Lemma post_length : length post_order <= length post_num.
Proof.
  assert (post_order ⊆+ seq 0 (length post_num)) as Hs%submseteq_length; [|by rw length_seq in Hs *].
  apply NoDup_submseteq; [apply (po_nodup _ _ _ _ _ HP)|]. intros v Hv. destruct (nu_spec v Hv) as [Hn _]. apply elem_of_seq.
  rw /num_of in Hn *. destruct (post_num !! v) eqn:Hpv; [|done]. apply lookup_lt_Some in Hpv. lia.
Qed.

Lemma nu_parent b : R b -> b <> entry -> exists p, p < n /\ R p /\ b ∈ next p /\ nu b < nu p.
Proof.
  intros Hb Hne. destruct (nu_spec b Hb) as [_ Hk]. destruct (po_parent _ _ _ _ _ HP _ _ Hk Hne) as (p & j & Hbp & Hj & Hp).
  pose proof (list_elem_of_lookup_2 _ _ _ Hp) as Hrp. destruct (nu_spec p Hrp) as [_ Hp2].
  pose proof (NoDup_lookup _ _ _ _ (po_nodup _ _ _ _ _ HP) Hp Hp2) as ->. exists p. split_and!; [|done..|done].
  pose proof (proj2 (po_num _ _ _ _ _ HP _ _) Hp) as Hn%lookup_lt_Some. by rw (po_length _ _ _ _ _ HP) in Hn *.
Qed.

(** Climbing along edges to larger numbers. *)
Definition asc : nat -> nat -> Prop := rtc (fun x u => u < n /\ x ∈ next u /\ nu x < nu u).

Lemma asc_walk x b l : asc x b -> walk l b -> exists l', walk (l' ++ l) x /\ Forall (fun y => nu y < nu b) l' /\ nu x <= nu b.
Proof.
  intros Ha Hl. induction Ha as [b|x u b (Hu & Hx & Hlt) _ IH]; [by exists []|].
  destruct (IH Hl) as (l' & Hw & Hf & Hle). exists (x :: l'). split; [by apply (walk_step _ u)|].
  split; [constructor; [lia|done]|lia].
Qed.

Lemma doms_asc a x b : asc x b -> doms a x -> nu b < nu a -> doms a b.
Proof.
  intros Hasc Hd Hlt l Hl. destruct (asc_walk x b l Hasc Hl) as (l' & Hw & Hf & _).
  apply Hd in Hw. apply elem_of_app in Hw as [Hw|?]; [|done]. rw Forall_forall in Hf *. specialize (Hf a Hw). lia.
Qed.

(** ** Trees under construction *)

Definition up T (x y : nat) : Prop := T !! x = Some (Some y).
Definition processed T (x : nat) : Prop := exists y, up T x y.
Definition anc T : nat -> nat -> Prop := rtc (up T).

Record tree_ok T : Prop := {
  t_length : length T = n;
  t_root : up T entry entry;
  t_up : forall x y, up T x y -> x <> entry -> R x /\ nu x < nu y /\ processed T y /\ asc x y;
  t_dom : forall x a, processed T x -> doms a x -> anc T x a;
}.

Lemma up_det T x y z : up T x y -> up T x z -> y = z.
Proof. rw /up. congruence. Qed.

Section Facts.
Context (T : list (option nat)) (HT : tree_ok T).

Lemma processed_reach x : processed T x -> R x.
Proof.
  intros [y Hy]. destruct (decide (x = entry)) as [->|Hne]; [apply reach_entry|]. by destruct (t_up T HT x y Hy Hne).
Qed.

Lemma up_processed x y : up T x y -> processed T y.
Proof.
  intros Hy. destruct (decide (x = entry)) as [->|Hne]; [|by destruct (t_up T HT x y Hy Hne) as (_ & _ & ? & _)].
  rw (up_det _ _ _ _ Hy (t_root T HT)). eexists. apply (t_root T HT).
Qed.

Lemma anc_processed x a : processed T x -> anc T x a -> processed T a.
Proof. intros Hx Ha. induction Ha as [|x y a Hy _ IH]; [done|]. by apply IH, (up_processed x). Qed.

Lemma anc_nu x a : anc T x a -> x = a \/ nu x < nu a.
Proof.
  induction 1 as [|x y a Hy _ IH]; [by left|]. destruct (decide (x = entry)) as [->|Hne].
  - by rw (up_det _ _ _ _ Hy (t_root T HT)) in IH *.
  - destruct (t_up T HT x y Hy Hne) as (_ & Hlt & _). destruct IH as [->|]; right; lia.
Qed.

Lemma anc_linear x a b : anc T x a -> anc T x b -> anc T a b \/ anc T b a.
Proof.
  induction 1 as [x|x y a Hy Ha IH]; [by left|]. intros Hb. destruct Hb as [x|x z b Hz Hb]; [right; by eapply rtc_l|].
  rw (up_det _ _ _ _ Hz Hy) in Hb *. auto.
Qed.

Lemma anc_asc x a : anc T x a -> asc x a.
Proof.
  induction 1 as [|x y a Hy _ IH]; [constructor|]. destruct (decide (x = entry)) as [->|Hne].
  - by rw (up_det _ _ _ _ Hy (t_root T HT)) in IH *.
  - destruct (t_up T HT x y Hy Hne) as (_ & _ & _ & ?). by etrans.
Qed.

Lemma anc_entry x : processed T x -> anc T x entry.
Proof.
  remember (nu entry - nu x) as k eqn:Hk. revert x Hk. induction (lt_wf k) as [k _ IH]. intros x -> [y Hy].
  destruct (decide (x = entry)) as [->|Hne]; [constructor|]. destruct (t_up T HT x y Hy Hne) as (Hx & Hlt & Hpy & _).
  eapply rtc_l; [exact Hy|]. apply (IH (nu entry - nu y)); [|done..].
  destruct (nu_entry y (processed_reach y Hpy)). lia.
Qed.

(** ** Fingers *)

Lemma climb_spec fuel x py : processed T x -> py <= nu entry -> nu entry - nu x <= fuel ->
  exists x', climb post_num fuel T x (nu x) py = Some (x', nu x') /\ anc T x x' /\ py <= nu x' /\
    (x' = x \/ nu x < py) /\ forall z, anc T x z -> py <= nu z -> anc T x' z.
Proof.
  revert x. induction fuel as [|fuel IH]; intros x Hx Hpy Hf; cbn [climb]; destruct (Nat.ltb_spec (nu x) py) as [Hlt|Hge].
  - lia.
  - exists x. split_and!; [done|constructor|done|by left|done].
  - destruct Hx as [y Hy]. assert (x <> entry) as Hne by (intros ->; lia).
    destruct (t_up T HT x y Hy Hne) as (_ & Hxy & Hpy2 & _). rw Hy. cbn [mjoin option_join mbind option_bind].
    destruct (nu_spec y (processed_reach y Hpy2)) as [-> _]. cbn [mbind option_bind].
    destruct (IH y Hpy2 Hpy ltac:(lia)) as (x' & -> & Ha & Hle & _ & Hz). exists x'. split_and!; [done|by eapply rtc_l|done|by right|].
    intros z Hxz Hpz. apply Hz; [|done]. destruct Hxz as [x|x w z Hw Hwz]; [lia|]. by rw (up_det _ _ _ _ Hw Hy) in Hwz *.
  - exists x. split_and!; [done|constructor|done|by left|done].
Qed.

Lemma intersect_spec fuel a b : processed T a -> processed T b -> 2 * nu entry < fuel + nu a + nu b ->
  exists c, intersect post_num fuel a b T = Some c /\ anc T a c /\ anc T b c /\
    forall z, anc T a z -> anc T b z -> anc T c z.
Proof.
  revert a b. induction fuel as [|fuel IH]; intros a b Ha Hb Hf.
  { destruct (nu_entry a (processed_reach a Ha)), (nu_entry b (processed_reach b Hb)). lia. }
  cbn [intersect]. destruct (Nat.eqb_spec a b) as [->|Hab].
  { exists b. split_and!; [done|constructor|constructor|done]. }
  pose proof (processed_reach a Ha) as HRa. pose proof (processed_reach b Hb) as HRb.
  destruct (nu_entry a HRa) as [Hae Hal], (nu_entry b HRb) as [Hbe Hbl].
  pose proof post_length as Hlen. destruct (nu_entry entry reach_entry) as [_ Hle].
  destruct (nu_spec a HRa) as [-> _], (nu_spec b HRb) as [-> _]. cbn [mbind option_bind].
  destruct (climb_spec (length post_num) a (nu b) Ha Hbe ltac:(lia)) as (a' & -> & Haa & Hba & Hca & Hza). cbn [mbind option_bind fst snd].
  pose proof (anc_processed a a' Ha Haa) as Ha'. destruct (nu_entry a' (processed_reach a' Ha')) as [Hae' _].
  destruct (climb_spec (length post_num) b (nu a') Hb Hae' ltac:(lia)) as (b' & -> & Hbb & Hab' & Hcb & Hzb). cbn [mbind option_bind fst snd].
  pose proof (anc_processed b b' Hb Hbb) as Hb'.
  assert (nu a <> nu b) as Hnab by (intros He; by apply Hab, nu_inj).
  destruct (IH a' b' Ha' Hb') as (c & Hc & Hac & Hbc & Hz).
  { destruct (anc_nu a a' Haa) as [->|], (anc_nu b b' Hbb) as [->|]; lia. }
  exists c. split_and!; [done|by etrans|by etrans|]. intros z Haz Hbz.
  assert (anc T a' z) as Ha'z.
  { apply Hza; [done|]. destruct (anc_nu b z Hbz) as [->|]; lia. }
  apply Hz; [done|]. apply Hzb; [done|]. destruct (anc_nu a' z Ha'z) as [->|]; lia.
Qed.

(** The meet of the processed predecessors. *)
Definition is_meet (ps : list nat) (o : option nat) : Prop :=
  match o with
  | None => forall p, p ∈ ps -> ~ processed T p
  | Some d => (exists p, p ∈ ps /\ processed T p) /\ (forall p, p ∈ ps -> processed T p -> anc T p d) /\
      forall z, (forall p, p ∈ ps -> processed T p -> anc T p z) -> anc T d z
  end.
■ ■ ■
One number and nothing else is the answer: how many lines of the material include "constructor".

ANSWER TO THIS TASK:
6